Hello, and welcome to this week’s Design Diary, a collection of five projects from across the world that have impressed us this week.
“The Japanese capital is a unique place… It unites cultural extremes: it is a city where the futuristic meets the traditional and tranquility meets speed.” That’s according to the editorial team behind Slanted, the international design magazine out of Germany, now on its 31st issue. The new issue contains interviews, essays, and illustrations that go deep into the design scene in Tokyo, featuring the likes of design studio &Form, graphic designer Shin Akiyama, and renowned design magazine IDEA. All packaged within a cheerful pink cover, with a simple and intriguing layout.

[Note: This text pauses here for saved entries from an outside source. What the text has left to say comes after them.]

(** * Rainfall question answering: parse, execute, cite

    A shallow embedding of the three core components of the repository,

    - [query_parser.py]     (class QueryParser),
    - [data_analyzer.py]    (class DataAnalyzer),
    - [answer_generator.py] (class AnswerGenerator),

    of the column names of [data_loader.py] and of the steps [app.py]
    takes for one question, followed by the properties of the
    specification that were checked against them and by further
    properties of the code.

    Modelling conventions.

    - Text is a [string] of 8-bit characters, read as UTF-8.  The
      character classes of the regular expressions and [str.lower] are
      those of Python for code points below 128; a byte above 127 is
      neither a word character, nor a space, nor a letter.  The en dash
      of the year-range pattern is its three UTF-8 bytes.
    - A pandas column is either numeric or of dtype object; a numeric
      cell is a number or NaN, an object cell is a text, a number or
      NaN.  A number is an exact rational: comparisons, minima and
      maxima are those of numpy, whereas sums and means are the exact
      ones, which numpy returns where neither int64 wraps around nor
      float64 rounds ([Spec.sums_exactly], [Spec.means_exactly]);
      statements about the value of a sum or a mean carry these
      conditions.
    - A column is looked up by the first match of its name;
      [QueryParser.parse_call] and [Spec.region_column_single] cover
      the name of the region column borne by two columns, on which
      [parse] raises.
    - A frame is a list of rows, each with its label; selecting rows
      keeps labels and cells as they are, as boolean indexing does.
    - A Python exception is a value of type [exn]; code that can raise
      returns in the monad [res]. *)

From Stdlib Require Import String Ascii List Bool Arith ZArith QArith Qabs Lia Lqa.
From Stdlib Require Import Sorted Permutation DecimalString.
Import ListNotations.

The magazine issue launches continue with #14 of Mohawk Maker Quarterly, the beautifully produced magazine from paper company Mohawk. This is the biggest issue to date—224 pages—and the new release is designed by Hybrid Design and features an entire package on Donald Judd and his foundation in Marfa, Texas, as well as articles on transparency, failure, authority, and myth-making. All of this is of course printed on the finest (and newest) supply Mohawk has to offer—though we’d recommend reading this one over a swatch book.

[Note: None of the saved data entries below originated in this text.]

Lemma extract_keeps_document_order_witness :
  Forall2
    (fun img_tag r =>
       exists v, source_of img_tag = Some v /\
                 absolute_url (py_world offline sound_disk)
                   "https://www.sucai999.com/pic/cate/265_324-1.html" v = Ret (url r))
    (List.filter accepted
       [img [("src", "/images/logo.png")]%string;
        img [("data-src", "/p/b.jpg")]%string;
        img [("alt", "no source")]%string;
        img [("src", "https://cdn.example.com/a.jpg")]%string])
    [ {| url := "https://www.sucai999.com/p/b.jpg"; title := "b.jpg";
         filename := "b.jpg" |};
      {| url := "https://cdn.example.com/a.jpg"; title := "a.jpg";
         filename := "a.jpg" |} ].
Proof.
  apply (extract_keeps_document_order (py_world offline sound_disk)
           {| find_all_img :=
                [img [("src", "/images/logo.png")]%string;
                 img [("data-src", "/p/b.jpg")]%string;
                 img [("alt", "no source")]%string;
                 img [("src", "https://cdn.example.com/a.jpg")]%string] |}
           "https://www.sucai999.com/pic/cate/265_324-1.html").
  vm_compute. reflexivity.
Defined.

(** Every record has a title and a file name that are not empty: the chain
    of fall-backs ends with a placeholder. *)
Theorem extract_titles_and_filenames_nonempty (w : World)
  (page_soup : BeautifulSoup) (base_url : string) (l : list ImageRecord)
  (r : ImageRecord) :
  extract_image_urls w page_soup base_url = Ret l ->
  In r l ->
  title r <> EmptyString /\ filename r <> EmptyString.
Proof.
  intros Hl Hr.
  destruct (extract_image_urls_In w base_url page_soup l r Hl Hr)
    as (img_tag & n & _ & Hrec).
  apply record_of_fields in Hrec as (v & _ & _ & _ & Ht & Hf).
  split.
  - eapply title_of_nonempty, Ht.
  - apply filename_of_spec in Hf as (p & _ & ->).
    now apply or_else_nonempty.
Qed.

Lemma extract_titles_and_filenames_nonempty_witness :
  title {| url := "https://cdn.example.com/"; title := "image_0";
           filename := "image_0.jpg" |} <> EmptyString /\
  filename {| url := "https://cdn.example.com/"; title := "image_0";
              filename := "image_0.jpg" |} <> EmptyString.
Proof.
  apply (extract_titles_and_filenames_nonempty (py_world offline sound_disk)
           {| find_all_img := [img [("src", "https://cdn.example.com/")]%string] |}
           "https://www.sucai999.com/pic/cate/265_324-1.html"
           [ {| url := "https://cdn.example.com/"; title := "image_0";
                filename := "image_0.jpg" |} ]).
  - vm_compute. reflexivity.
  - left. reflexivity.
Defined.

(** The number in a placeholder file name is the position of the record in
    the result, counting from 0: a record whose URL has a path without a
    last component is named [image_k.jpg], [k] being the number of records
    before it. *)
Theorem extract_placeholder_counts_records (w : World) (page_soup : BeautifulSoup)
  (base_url : string) (l : list ImageRecord) (k : nat) (r : ImageRecord)
  (p : string) :
  extract_image_urls w page_soup base_url = Ret l ->
  nth_error l k = Some r ->
  urlparse_path w (url r) = Ret p ->
  PyUrl.basename p = EmptyString ->
  filename r = ("image_" ++ PyStr.of_nat k ++ ".jpg")%string.
Proof.
  unfold extract_image_urls.
  intros (added & -> & Hlen & Hidx)%extract_loop_indexed Hk Hp Hb.
  simpl in Hk.
  assert (Hlt : k < List.length (List.filter accepted (find_all_img page_soup))).
  { rewrite <- Hlen. apply nth_error_Some. congruence. }
  destruct (nth_error (List.filter accepted (find_all_img page_soup)) k)
    as [img_tag|] eqn:Et; [|apply nth_error_None in Et; lia].
  destruct (Hidx k img_tag Et) as (r' & Hr' & Hrec).
  simpl in Hr'. rewrite Hk in Hr'. injection Hr' as <-. simpl in Hrec.
  apply record_of_fields in Hrec as (v & _ & _ & _ & _ & Hf).
  apply filename_of_spec in Hf as (p' & Hp' & ->).
  rewrite Hp in Hp'. injection Hp' as <-. now rewrite Hb.
Qed.

Lemma extract_placeholder_counts_records_witness :
  filename {| url := "https://cdn.example.com/"; title := "Dog";
              filename := "image_1.jpg" |} =
  ("image_" ++ PyStr.of_nat 1 ++ ".jpg")%string.
Proof.
  apply (extract_placeholder_counts_records (py_world offline sound_disk)
           {| find_all_img :=
                [img [("alt", "no source")]%string;
                 img [("src", "https://cdn.example.com/a.jpg")]%string;
                 img [("src", "https://cdn.example.com/"); ("alt", "Dog")]%string] |}
           "https://www.sucai999.com/pic/cate/265_324-1.html"
           [ {| url := "https://cdn.example.com/a.jpg"; title := "a.jpg";
                filename := "a.jpg" |};
             {| url := "https://cdn.example.com/"; title := "Dog";
                filename := "image_1.jpg" |} ]
           1 _ "/").
  - vm_compute. reflexivity.
  - reflexivity.
  - vm_compute. reflexivity.
  - reflexivity.
Defined.
(** [poly.Poly{}] *)
Definition zero_Poly : Poly :=
  {| FormMapper := None; PathMapper := None; QueryMapper := None;
     Poly_PathParamer := None |}.

(** All three mappers, and no path-parameter provider. *)
Definition mappers_only : Poly :=
  {| FormMapper := Some tagged; PathMapper := Some tagged;
     QueryMapper := Some tagged; Poly_PathParamer := None |}.

(** [func() (string, error) { return "", fmt.Errorf("returns error") }] *)
Definition returns_error : FuncValue :=
  {| fv_name := None; fv_In := []; fv_Out := [T_string; T_error];
     fv_Variadic := NotVariadic;
     fv_Call := fun _ =>
       {| Error := Some "returns error";
          Values := [IString ""; IOther "returns error"] |} |}.

Definition dquote : string := String (ascii_of_N 34) "".

(** The JSON text of [[]string{"100%"}]. *)
Definition percent_blob : string := "[" +:+ dquote +:+ "100%" +:+ dquote +:+ "]".

(** [func() []string { return []string{"100%"} }] *)
Definition returns_percent : FuncValue :=
  {| fv_name := None; fv_In := []; fv_Out := [T_strings];
     fv_Variadic := NotVariadic;
     fv_Call := fun _ => {| Error := None; Values := [IOther percent_blob] |} |}.

(** [func(t T) T { return t }] *)
Definition echo : FuncValue :=
  {| fv_name := None; fv_In := [T_struct]; fv_Out := [T_struct];
     fv_Variadic := NotVariadic;
     fv_Call := fun a =>
       match a with
       | [VData d] => {| Error := None; Values := [IOther d] |}
       | _ => {| Error := None; Values := [IOther "null"] |}
       end |}.

(** [func(t T) chan int] *)
Definition returns_chan : FuncValue :=
  {| fv_name := None; fv_In := [T_struct];
     fv_Out := [reflect.Base "chan int" reflect.Chan];
     fv_Variadic := NotVariadic;
     fv_Call := fun _ => {| Error := None; Values := [IOther "0xc000010000"] |} |}.

(** [func(req *http.Request) {}] *)
Definition takes_request : FuncValue :=
  {| fv_name := None; fv_In := [argTypeRequest]; fv_Out := [];
     fv_Variadic := NotVariadic;
     fv_Call := fun _ => {| Error := None; Values := [] |} |}.

(** [func(w http.ResponseWriter, req *http.Request) {}] *)
Definition w_req : FuncValue :=
  {| fv_name := None; fv_In := [argTypeResponseWriter; argTypeRequest];
     fv_Out := [];
     fv_Variadic := NotVariadic;
     fv_Call := fun _ => {| Error := None; Values := [] |} |}.

(** [func(w http.ResponseWriter, req *http.Request) error { return nil }] *)
Definition w_req_error : FuncValue :=
  {| fv_name := None; fv_In := [argTypeResponseWriter; argTypeRequest];
     fv_Out := [T_error];
     fv_Variadic := NotVariadic;
     fv_Call := fun _ => {| Error := None; Values := [IOther "null"] |} |}.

“Sexy Cyborg characters are simultaneously saving and destroying the universe while the wrinkly faced king is eating glazed pork,” reads the description, in its entirety, of the new Colorama release, GAIA7. The comic is the work of Marc Hennes and Paul Paetzel, is riso-printed and perfect bound, and full of federal blue and mint green, airbrushed to intergalactic ’80s perfection. We’re big fans of Colorama, a riso printing studio from Berlin that continually produces smart and striking work from some of the best illustrators around, and this release is no exception.
Elsewhere in the zine world, Swiss publishing house Nieves has just put out a work from friend of EoD Leesh Adamerovich entitled Stool Sample. It’s about stools (the furniture! why, what did you think it was?) and it’s an “uncanny furniture study about objecthood and the spirit of objects.” The thread running through Adamerovich’s shadowy, monochromatic illustrations of stools is one of environments, and the way they affect us psychologically. “Because they are made by humans, objects provide visual information such as state, condition, age, gender and agency,” she writes. Serene and beautiful work.

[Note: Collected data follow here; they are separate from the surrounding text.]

(** C2: for every defined level L, [Set] on the name that [String] gives L
    succeeds with L; [Set] on the empty string fails with the unknown-level
    error; and [Set] succeeds with L on exactly the string that equals the
    canonical name of L, so a name in another case (["debug"]) fails. *)
Theorem LogLevel_Set_String_round_trip :
  (forall L l : LogLevel, L < 8 ->
     exists name, LogLevel_String L = Some name /\
                  LogLevel_Set l name = (L, None)) /\
  (forall l : LogLevel,
     LogLevel_Set l "" = (l, Some (errors_Errorf "Unknown log level %q" ""))) /\
  (forall (l L : LogLevel) (s : string),
     LogLevel_Set l s = (L, None) <-> index logLevelToString L = Some s) /\
  (forall (l : LogLevel) (s : string),
     snd (LogLevel_Set l s) = None <-> s ∈ logLevelToString) /\
  (forall l : LogLevel,
     LogLevel_Set l "debug" =
       (l, Some (errors_Errorf "Unknown log level %q" "debug"))).
Proof.
  split; [|split; [|split; [|split]]].
  - intros L l HL. rewrite (LogLevel_String_in_range L HL).
    destruct (index logLevelToString L) as [name|] eqn:E.
    + exists name. split; [done|]. by apply LogLevel_Set_ok.
    + apply lookup_ge_None in E. simpl in E. lia.
  - intros l. apply LogLevel_Set_fail, logLevelToString_nonempty_names.
  - intros l L s. apply LogLevel_Set_ok.
  - intros l s. split.
    + intros H. destruct (LogLevel_Set l s) as [L [e|]] eqn:E; [done|].
      apply LogLevel_Set_ok in E. eapply list_elem_of_lookup_2. exact E.
    + intros Hin. apply list_elem_of_lookup_1 in Hin as [i Hi].
      assert (LogLevel_Set l s = (N.of_nat i, None)) as ->; [|done].
      apply LogLevel_Set_ok. unfold index. by rewrite Nat2N.id.
  - intros l. apply LogLevel_Set_fail.
    apply (bool_decide_unpack _). vm_compute. exact I.
Qed.

Lemma LogLevel_Set_String_round_trip_witness :
  exists name, LogLevel_String LogLevelError = Some name /\
               LogLevel_Set LogLevelDebug name = (LogLevelError, None).
Proof.
  apply (proj1 LogLevel_Set_String_round_trip LogLevelError LogLevelDebug).
  reflexivity.
Defined.

(** C3: [String] never fails; on a value outside 0..7 it returns the
    placeholder [LogLevel(n)] whose digits read back as the value; on a value
    inside it returns the entry of the table of names, which lists
    EMERGENCY..DEBUG in the order of the levels. *)
Theorem LogLevel_String_never_fails (l : LogLevel) :
  is_Some (LogLevel_String l) /\
  (8 <= l ->
     LogLevel_String l = Some ("LogLevel(" +:+ fmt_d l +:+ ")") /\
     atoi (fmt_d l) = Some l) /\
  (l < 8 -> LogLevel_String l = index logLevelToString l) /\
  LogLevel_String <$>
    [ LogLevelEmergency; LogLevelAlert; LogLevelCritical; LogLevelError;
      LogLevelWarning; LogLevelNotice; LogLevelInfo; LogLevelDebug ] =
  Some <$> [ "EMERGENCY"; "ALERT"; "CRITICAL"; "ERROR";
             "WARNING"; "NOTICE"; "INFO"; "DEBUG" ].
Proof.
  split; [|split; [|split]].
  - apply LogLevel_String_is_Some.
  - intros Hl. split;
      [exact (LogLevel_String_out_of_range l Hl) | apply atoi_fmt_d].
  - apply LogLevel_String_in_range.
  - reflexivity.
Qed.

Lemma LogLevel_String_never_fails_witness :
  (LogLevel_String 200 = Some "LogLevel(200)" /\ atoi "200" = Some 200) /\
  LogLevel_String LogLevelNotice = Some "NOTICE".
Proof.
  split.
  - apply (proj1 (proj2 (LogLevel_String_never_fails 200))). discriminate.
  - apply (proj1 (proj2 (proj2 (LogLevel_String_never_fails LogLevelNotice)))).
    reflexivity.
Defined.

(** C10: [Set] on a string that matches no canonical name, the empty string
    among them, returns an error and leaves the receiver as it was; on a
    canonical name it sets the receiver to the level of that name and
    returns nil. *)
Theorem LogLevel_Set_atomic (l : LogLevel) (s : string) :
  (s ∉ logLevelToString ->
     LogLevel_Set l s = (l, Some (errors_Errorf "Unknown log level %q" s))) /\
  ("" ∉ logLevelToString) /\
  (forall L : LogLevel,
     index logLevelToString L = Some s -> LogLevel_Set l s = (L, None)).
Proof.
  split; [apply LogLevel_Set_fail | split].
  - apply logLevelToString_nonempty_names.
  - intros L HL. by apply LogLevel_Set_ok.
Qed.

Lemma LogLevel_Set_atomic_witness :
  LogLevel_Set LogLevelInfo "verbose" =
    (LogLevelInfo, Some (errors_Errorf "Unknown log level %q" "verbose")) /\
  LogLevel_Set LogLevelInfo "ALERT" = (LogLevelAlert, None).
Proof.
  split.
  - apply (proj1 (LogLevel_Set_atomic LogLevelInfo "verbose")).
    apply (bool_decide_unpack _). vm_compute. exact I.
  - apply (proj2 (proj2 (LogLevel_Set_atomic LogLevelInfo "ALERT"))).
    reflexivity.
Defined.

(** ** The text formatter *)

Lemma matches_app p1 p2 s1 s2 :
  matches p1 s1 = true -> matches p2 s2 = true ->
  matches (p1 +:+ p2) (s1 +:+ s2) = true.
Proof.
  revert s1. induction p1 as [|p p1 IH]; intros [|c s1]; simpl; try done.
  intros H1 H2. apply andb_true_iff in H1 as [Hc H1].
  rewrite Hc. simpl. by apply IH.
Qed.

(** A number below 10^4 prints as four digits under width 4, and a number
    below 10^2 as two digits under width 2; both by running [appendInt] over
    the range. *)
Lemma appendInt_4_digits (x : Z) :
  (0 <= x <= 9999)%Z -> matches "dddd" (time.appendInt x 4) = true.
Proof.
  intros Hx.
  assert (forallb (fun n => matches "dddd" (time.appendInt (Z.of_nat n) 4))
                  (seq 0 (Z.to_nat 10000)) = true) as Hall
    by (vm_compute; reflexivity).
  rewrite forallb_forall in Hall.
  rewrite <- (Z2Nat.id x) by lia. apply Hall, in_seq. lia.
Qed.

Lemma appendInt_2_digits (x : N) :
  x < 100 -> matches "dd" (time.appendInt (Z.of_N x) 2) = true.
Proof.
  intros Hx.
  assert (forallb (fun n => matches "dd" (time.appendInt (Z.of_nat n) 2))
                  (seq 0 100) = true) as Hall by (vm_compute; reflexivity).
  rewrite forallb_forall in Hall.
  rewrite <- (N2Nat.id x), nat_N_Z. apply Hall, in_seq. lia.
Qed.

(** The layout that [init] sets lies in the part of the layout language that
    [time.Format] interprets, and prints a calendar date and clock in the
    shape of [is_timestamp]. *)
Lemma TimestampFormat_interpreted :
  time.interpreted "2006-01-02 15:04:05" = true.
Proof. reflexivity. Qed.

Lemma Format_is_timestamp (t : time.Time) :
  time.civil t -> is_timestamp (time.Format t "2006-01-02 15:04:05") = true.
Proof.
  intros (Hy & Hm & Hd & Hh & Hmi & Hs).
  unfold is_timestamp.
  change "dddd-dd-dd dd:dd:dd"
    with ("dddd" +:+ "-" +:+ "dd" +:+ "-" +:+ "dd" +:+ " " +:+
          "dd" +:+ ":" +:+ "dd" +:+ ":" +:+ "dd" +:+ "").
  change (time.Format t "2006-01-02 15:04:05")
    with (time.appendInt (time.Year t) 4 +:+ "-" +:+
          time.appendInt (Z.of_N (time.Month t)) 2 +:+ "-" +:+
          time.appendInt (Z.of_N (time.Day t)) 2 +:+ " " +:+
          time.appendInt (Z.of_N (time.Hour t)) 2 +:+ ":" +:+
          time.appendInt (Z.of_N (time.Minute t)) 2 +:+ ":" +:+
          time.appendInt (Z.of_N (time.Second t)) 2 +:+ "").
  repeat (apply matches_app;
          [first [ by apply appendInt_4_digits
                 | apply appendInt_2_digits; lia
                 | reflexivity ] |]).
  reflexivity.
Qed.

(** The formatter of the logger that [init] builds without JSON. *)
Lemma init_text_Formatter JSON Config :
  Config_UseJSONLog Config = false ->
  logrus.Logger_Formatter (init JSON Config) =
  MyJSONFormatter_Format
    {| TextFormatter :=
         {| logrus.FullTimestamp := true;
            logrus.TimestampFormat := "2006-01-02 15:04:05";
            logrus.DisableLevelTruncation := true;
            logrus.DisableColors := negb (Config_EnableLogColors Config) |} |}.
Proof. intros H. unfold init. by rewrite H. Qed.

(** C5, as the code has it: without JSON and without colors, the formatter of
    the logger renders an entry as its time under the layout
    [2006-01-02 15:04:05], a space, the name of its level in upper case
    filled to width 6, [" : "], the message and a line feed, with no error;
    for a calendar date with a year of four digits the time has the shape
    YYYY-MM-DD HH:MM:SS; and the error level with the message [disk full]
    gives [<timestamp> ERROR  : disk full] and a line feed. *)
Theorem Format_without_colors
    (JSON : logrus.Formatter) (Config : ConfigInfo) (entry : logrus.Entry) :
  Config_UseJSONLog Config = false ->
  Config_EnableLogColors Config = false ->
  let timestamp := time.Format (logrus.Time entry) "2006-01-02 15:04:05" in
  let name := strings_ToUpper (logrus.Level_String (logrus.Entry_Level entry)) in
  logrus.Logger_Formatter (init JSON Config) entry =
    (timestamp +:+ " " +:+ fmt_pad_right 6 name +:+ " : " +:+
     logrus.Message entry +:+ LF, None) /\
  (time.civil (logrus.Time entry) -> is_timestamp timestamp = true) /\
  (logrus.Entry_Level entry = logrus.ErrorLevel ->
   logrus.Message entry = "disk full" ->
   logrus.Logger_Formatter (init JSON Config) entry =
     (timestamp +:+ " ERROR  : disk full" +:+ LF, None)).
Proof.
  intros Hjson Hcolors timestamp name.
  assert (logrus.Logger_Formatter (init JSON Config) entry =
          (timestamp +:+ " " +:+ fmt_pad_right 6 name +:+ " : " +:+
           logrus.Message entry +:+ LF, None)) as Hfmt.
  { rewrite (init_text_Formatter JSON Config Hjson).
    unfold MyJSONFormatter_Format. simpl. by rewrite Hcolors. }
  split; [exact Hfmt | split].
  - apply Format_is_timestamp.
  - intros Hlevel Hmsg. rewrite Hfmt. subst name. by rewrite Hlevel, Hmsg.
Qed.

Lemma Format_without_colors_witness :
  logrus.Logger_Formatter (init sample.JSON sample.plain) sample.disk_full =
    ("2021-03-04 05:06:07 ERROR  : disk full" +:+ LF, None) /\
  is_timestamp "2021-03-04 05:06:07" = true.
Proof.
  destruct (Format_without_colors sample.JSON sample.plain sample.disk_full
              eq_refl eq_refl) as (_ & Hshape & Hline).
  split.
  - apply Hline; reflexivity.
  - apply Hshape. unfold time.civil. simpl. lia.
Defined.

(** C5, as the spec words it, fails: the bytes that the formatter returns for
    the error level and the message [disk full] are not the timestamp, a
    space, the name filled to width 6, [" : "] and the message exactly; a
    line feed follows the message. *)
Lemma Format_without_colors_line_feed :
  let timestamp := time.Format sample.instant "2006-01-02 15:04:05" in
  let out :=
    fst (logrus.Logger_Formatter (init sample.JSON sample.plain) sample.disk_full) in
  out <> timestamp +:+ " " +:+ fmt_pad_right 6 "ERROR" +:+ " : " +:+ "disk full"
  /\ out <> "2021-03-04 05:06:07 ERROR  : disk full"
  /\ out = "2021-03-04 05:06:07 ERROR  : disk full" +:+ LF.
Proof. vm_compute. repeat split; discriminate. Qed.

(** C6: without JSON and with colors, the formatter wraps the name of the
    level in the escape [ESC[<code>m] and [ESC[0m], and the code depends on
    the level alone: 34 for debug and trace, 33 for warning, 31 for error and
    the more severe fatal and panic, and 36 for every other level. *)
Theorem Format_with_colors
    (JSON : logrus.Formatter) (Config : ConfigInfo) (entry : logrus.Entry) :
  Config_UseJSONLog Config = false ->
  Config_EnableLogColors Config = true ->
  let timestamp := time.Format (logrus.Time entry) "2006-01-02 15:04:05" in
  let name := strings_ToUpper (logrus.Level_String (logrus.Entry_Level entry)) in
  let level := logrus.Entry_Level entry in
  logrus.Logger_Formatter (init JSON Config) entry =
    (timestamp +:+ " " +:+
     ESC +:+ "[" +:+ fmt_d (levelColor level) +:+ "m" +:+
     fmt_pad_right 6 name +:+ ESC +:+ "[0m" +:+
     " : " +:+ logrus.Message entry +:+ LF, None) /\
  (level = logrus.DebugLevel \/ level = logrus.TraceLevel ->
   levelColor level = 34) /\
  (level = logrus.WarnLevel -> levelColor level = 33) /\
  (level <= logrus.ErrorLevel -> levelColor level = 31) /\
  (level = logrus.InfoLevel \/ logrus.TraceLevel < level ->
   levelColor level = 36).
Proof.
  intros Hjson Hcolors timestamp name level.
  split.
  { rewrite (init_text_Formatter JSON Config Hjson).
    unfold MyJSONFormatter_Format. simpl. by rewrite Hcolors. }
  unfold levelColor, logrus.DebugLevel, logrus.TraceLevel, logrus.WarnLevel,
    logrus.ErrorLevel, logrus.FatalLevel, logrus.PanicLevel, logrus.InfoLevel.
  clearbody level.
  repeat split; intros H;
    repeat match goal with
           | |- context [(?a =? ?b)] => destruct (N.eqb_spec a b); simpl
           end; lia.
Qed.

And finally, the last of the compelling publications sent our way this week came in the form of a book: The One & The Many by illustrator Jan Buchczik. A story of identity and finding oneself, the 102-page book features illustrations and short narrative pieces that tell a “cloudy tale about the frictions between one‘s own life—limited in time and space—and the curiosity and desire to be somebody else.” Looks lovely.